Communication with a newly-launched, innovative Japanese satellite with X-ray telescopes meant to study black holes and other space mysteries has failed.

Japan Aerospace Exploration Agency spokeswoman Izumi Yoshizaki said efforts to restore communication links since the problem began on Saturday afternoon had been unsuccessful and it was investigating what might have happened to the Hitomi satellite, which was launched on February 17.

"We are really doing our best," she said.

She said the agency was looking into a statement from the Joint Space Operations Centre, (JSpOC), the US military organisation that tracks and identifies objects in space, that Hitomi may have splintered into several pieces.

Whether that had happened or not is unclear, Ms Yoshizaki said.

Jonathan McDowell, an astronomer at the Harvard-Smithsonian Centre for Astrophysics, said he suspected the satellite had suffered an "energetic event", possibly a gas leak or a battery explosion, that sent it tumbling end-over-end.

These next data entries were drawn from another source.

(** * Fuji 3D side-by-side converter: a verified model of the container
      walkers, the frame pairer, the compositor and the batch drivers.

    The development embeds [src/main.py] (the interleaved AVI pipeline) and
    [src/main_images.py] (the still-image MPO pipeline).  Python integers are
    [Z], byte buffers are [list byte], text is [string]; loops are written
    with fuel and shown never to run out of it; exceptions are explicit
    results. *)

From Stdlib Require Import ZArith Lia List Bool.
From Stdlib Require Import Strings.Byte Strings.Ascii Strings.String.
From Stdlib Require Import DecimalString DecimalNat.
From Stdlib Require Import Sorting.Sorted.
From Stdlib Require Import Floats.SpecFloat.
From stdpp Require Import base decidable option list countable gmap.

Local Open Scope Z_scope.

(** ** Bytes *)

#[global] Instance byte_eq_dec : EqDecision byte := Byte.byte_eq_dec.

(** The integer a [bytes] or [memoryview] element reads as. *)
Definition byte_val (b : byte) : Z := Z.of_N (Byte.to_N b).

(** ** The MPO marker scan: [parse_mpo_for_second_image] of main_images.py *)

Definition pattern1 : byte * byte * byte * byte := (xff, xd8, xff, xe1)%byte.
Definition pattern2 : byte * byte * byte * byte := (xff, xd8, xff, xe0)%byte.

(** [(b0, b1, b2, b3) == pattern1 or (b0, b1, b2, b3) == pattern2]. *)
Definition is_marker (q : byte * byte * byte * byte) : bool :=
  bool_decide (q = pattern1) || bool_decide (q = pattern2).
(** What the catch block of the api handler does, from the storage it
    finds: the response, the storage it leaves and the events after the
    failed fetch. *)
Definition api_fallback (request : Request) (t : Z)
    (cs : list (string * gmap string Response))
  : Response * list (string * gmap string Response) * list Event :=
  let opened := Store.open API_CACHE cs in
  let looked := [ELog "Service Worker: Network failed, trying cache for";
                 EOpen API_CACHE; EMatch API_CACHE (url request)] in
  match entry_in API_CACHE (url request) cs with
  | Some c =>
      if isExpired (headers c !! TIMESTAMP_HEADER) t
      then (api_offline_response,
            Store.update API_CACHE (fun m => delete (url request) m) opened,
            looked ++ [EDelete API_CACHE (url request)])
      else (c, opened, looked ++ [ELog "Service Worker: Serving from cache"])
  | None => (api_offline_response, opened, looked)
  end.

(** The request of every manifest entry is answered, with a response
    that [cache.addAll] takes. *)
Definition prefetch_ok (origin : string) (env : Env) : bool :=
  forallb (fun u => match net env u with Some r => addable r | None => false end)
    (map (resolve origin) STATIC_CACHE_URLS).

(** What the activate handler does with one cache name, on the storage and
    on the trace. *)
Definition sweep_step (cs : list (string * gmap string Response)) (cacheName : string)
  : list (string * gmap string Response) :=
  if negb (String.eqb cacheName CACHE_NAME) then Store.remove cacheName cs else cs.
(** X9.  What [Next] fetched is what the getters return.  After a
    successful advance of a reachable cursor with no pending error, the
    getter asked for a column name answers from the decode target of the
    last column of that name: the boolean getter returns a boolean, the
    integer getter the number of any signed integer kind, the float
    getter that of either float kind, the string and time getters a
    string or a time, and any other kind is refused with
    [ErrInvalidColumnTypeConversion]. *)
Theorem X9_getters_read_fetched_row (rs rs' : Rows S) (i : nat)
    (column : string) (v : value) :
  reachable rs →
  Rows_Next rs = Ret (true, rs') →
  Rows_Err rs' = None →
  slice (rs_columns rs') !! i = Some column →
  (∀ j, i < j → slice (rs_columns rs') !! j ≠ Some column) →
  rs_loader rs' !! i = Some v →
  Rows_GetBoolean rs' column
  = match v with
    | VBool b => (b, None)
    | _ => (false, Some ErrInvalidColumnTypeConversion)
    end ∧
  Rows_GetInteger rs' column
  = match v with
    | VInt _ n => (n, None)
    | _ => (0%Z, Some ErrInvalidColumnTypeConversion)
    end ∧
  Rows_GetDouble rs' column
  = match v with
    | VFloat32 f | VFloat64 f => (f, None)
    | _ => (S754_zero false, Some ErrInvalidColumnTypeConversion)
    end ∧
  Rows_GetString rs' column
  = match v with
    | VString s => (s, None)
    | _ => ("", Some ErrInvalidColumnTypeConversion)
    end ∧
  Rows_GetTime rs' column
  = match v with
    | VTime t => (t, None)
    | _ => (Time_zero, Some ErrInvalidColumnTypeConversion)
    end.
Proof.
  intros Hr Hn Herr Hc Hlast Hv.
  destruct (Rows_Next_spec rs (reachable_wf rs Hr)) as (b & rs2 & Hn2 & _ & Hb).
  rewrite Hn in Hn2. simplify_eq. destruct Hb as (_ & _ & Hvals).
  pose proof (row_map_lookup_last _ _ _ _ _ Hc Hv Hlast) as Hm.
  unfold Rows_GetBoolean, Rows_GetInteger, Rows_GetDouble, Rows_GetString,
    Rows_GetTime, validateRows.
  rewrite Herr, Hvals. simpl. rewrite Hm. simpl.
  by destruct v.
Qed.

End CursorMore.

(** * Further properties of the single-row view *)

Section ViewMore.
Context {S : Type} `{SqlRows S}.

(** X10.  On the view of a query that failed, [Scan] returns the
    query's error and touches neither the destinations nor the view,
    whereas every typed getter panics: [next] does not look at the
    stored error and dereferences the nil cursor. *)
Theorem X10_failed_query_view (raw : S * option error) (e : error)
    (dest : list value) (column : string) :
  raw.2 = Some e →
  Row_Scan (Query_Row raw) dest = Ret ((dest, Some e), Query_Row raw) ∧
  Row_GetBoolean (Query_Row raw) column = Panic "nil pointer dereference" ∧
  Row_GetInteger (Query_Row raw) column = Panic "nil pointer dereference" ∧
  Row_GetDouble (Query_Row raw) column = Panic "nil pointer dereference" ∧
  Row_GetString (Query_Row raw) column = Panic "nil pointer dereference" ∧
  Row_GetTime (Query_Row raw) column = Panic "nil pointer dereference".
Proof.
  intros He. unfold Query_Row, Query. rewrite He. by split_and!.
Qed.

(** The view of a successful query, with the stream's calls recorded. *)
Lemma Query_Row_ok (s : S) :
  Query_Row (mkLogged s [], None)
  = mkRow None false (Some (newRows (mkLogged s []))).
Proof. done. Qed.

That would mean its antenna was not pointing where it needed to, which is why the satellite cannot communicate with the space agency, he said.

The danger is that in that state, the satellite may not be able to draw the solar energy it needs to its panels and its battery will run down before the space agency can reconnect with the satellite and try to fix it.

"Everyone's just gutted," said Mr McDowell, who works with another high-tech space X-ray telescope, Chandra.

"To hear that they've run into this piece of bad luck, it's so very sad. I know enough about how the sausage was made to know that this could have easily have happened to us. Space is very unforgiving."